Sniffing interface: igb1
PCAP filter is: 'tcp port 80'
Starting fwknopd main event loop.
tcp_server: Got TCP connection from 192.168.10.25.
[192.168.10.25] preprocess_spa_data() returned error 4098: 'Data is not an SPA message' for incoming packet.

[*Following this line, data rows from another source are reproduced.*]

Lemma turn_invariant past r sent w slots more :
  slots_invariant past r sent -> send_slots t 0 (slots_ r) w = Some (slots, more) ->
  slots_invariant (past ++ [ev_turn w]) (with_slots r slots) (sent ++ more) /\
  (forall i s f, slots !! i = Some s -> mailbox s = Some f -> fr_sequence f <= consumed_sequence s).
Proof.
  intros [Hst Hco Hse Hso] Hs. destruct (send_slots_spec _ _ _ _ _ Hs) as (Hlen & Hin & Hj).
  assert (forall i s', slots !! i = Some s' -> exists s, slots_ r !! i = Some s /\
    send_slot t i s (w i) = Some (s', of_slot i more)) as Hback.
  { intros i s' Hs'. destruct (lookup_lt_is_Some_2 (slots_ r) i) as [s E].
    { rewrite <- Hlen. by eapply lookup_lt_Some. }
    destruct (Hj i s E) as (s1 & E1 & Es). exists s. split; [done|].
    change (0 + i)%nat with i in Es. rewrite Es. congruence. }
  assert (forall i s', slots !! i = Some s' -> exists s, slots_ r !! i = Some s /\
    mailbox s' = mailbox s /\ consumed_sequence s <= consumed_sequence s') as Hmono.
  { intros i s' (s & E & Es)%Hback. exists s. split; [done|].
    destruct (send_slot_spec _ _ _ _ _ Es) as [(_ & -> & _)|(f & c & Hm & Hlt & _ & -> & _)];
      cbn; (split; [done|lia]). }
  split; [split; cbn [slots_ with_slots]|].
  - intros i s f (s0 & E & Hm & _)%Hmono Hf. apply elem_of_app. left. rewrite Hm in Hf. eauto.
  - intros i s (s0 & E & _ & Hle)%Hmono. pose proof (Hco i s0 E). lia.
  - intros x [Hx|Hx]%elem_of_app.
    + destruct (Hse x Hx) as (Hp & Hc & s & E & Hq). split; [apply elem_of_app; auto|].
      split; [done|]. destruct (Hj _ s E) as (s' & E' & _). exists s'. split; [done|].
      destruct (Hmono _ s' E') as (s0 & E0 & _ & Hle). assert (s0 = s) as -> by congruence. lia.
    + pose proof (proj1 (Forall_forall _ _) Hin x Hx) as Hr. cbn in Hr.
      destruct (lookup_lt_is_Some_2 (slots_ r) (sd_slot x)) as [s E]; [lia|].
      destruct (Hj _ s E) as (s' & E' & Es). change (0 + sd_slot x)%nat with (sd_slot x) in Es.
      assert (x ∈ of_slot (sd_slot x) more) as Hm by (apply list_elem_of_filter; auto).
      destruct (send_slot_spec _ _ _ _ _ Es) as [(El & _)|(f & c & Hf & Hlt & Hc & -> & El)];
        rewrite El in Hm; [by apply elem_of_nil in Hm|].
      apply list_elem_of_singleton in Hm.
      assert (sd_frame x = f) as Ef by (rewrite Hm; reflexivity).
      assert (sd_raw x = (send_frame t c (w (sd_slot x))).2) as Er by (rewrite Hm at 1; reflexivity).
      rewrite Ef. split; [apply elem_of_app; left; eauto|]. split; [eauto|].
      eexists. split; [exact E'|]. cbn. pose proof (Hco _ _ E). lia.
  - intros i. unfold sequences, of_slot. rewrite filter_app, map_app. fold (of_slot i more).
    destruct (slots_ r !! i) as [s|] eqn:E.
    + destruct (Hj i s E) as (s' & E' & Es). change (0 + i)%nat with i in Es.
      destruct (send_slot_spec _ _ _ _ _ Es) as [(-> & _)|(f & c & Hf & Hlt & _ & _ & ->)];
        [rewrite app_nil_r; apply Hso|].
      apply sorted_snoc; [apply Hso|]. apply Forall_map, Forall_forall.
      intros x [<- Hx]%list_elem_of_filter. destruct (Hse x Hx) as (_ & _ & s0 & E0 & Hq).
      cbn. assert (s0 = s) as -> by congruence. lia.
    + assert (of_slot i more = []) as ->; [|rewrite app_nil_r; apply Hso].
      apply filter_none. eapply Forall_impl; [exact Hin|]. cbn. intros x Hx <-.
      apply lookup_ge_None in E. lia.
  - intros i s' f (s & E & Es)%Hback Hf.
    destruct (send_slot_spec _ _ _ _ _ Es) as [(_ & -> & Hle)|(f' & c & Hm & Hlt & _ & -> & _)];
      [eauto|]. cbn in *. assert (f' = f) as -> by congruence. lia.
Qed.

Sending a request this way, I am not able to hide a SPA request in a foreign network...
Any help appreciated!
Thanks

[mrash]

Thanks, I have reproduced this on Linux as well. Will provide a patch as soon as I can.

[mrash]

There is test suite support as well, just run:

./test-fwknop.pl --include "pcap-file any User-Agent"

[fishcreek]

Thank you for the fix.
I tried to test it but that was not easy for me, because I have no development tools on the server where the fwknopd runs. A simple copy of the build tree seems to make problems with the old libs installed by the bsd port. Every time I started the server it stops running with an error message: "Warning: the fwknop anchor is not active in the pf policy"
Perhaps I have to deinstall the old version and build a new package which replaces all files. Since I am not very familiar with creating ports in FreeBSD that so much work for me that I decided to wait for the next version and delay my test. In the meantime I use the UDP options of the program.
Testing the new client was easier but it seems that the HTTP_USER_AGENT string is truncated after the first space like the version before. Is that correct or did I make a mistake (e.g. load a wrong lib) when testing it?
At least the perl tests did not break with errors when I tried it.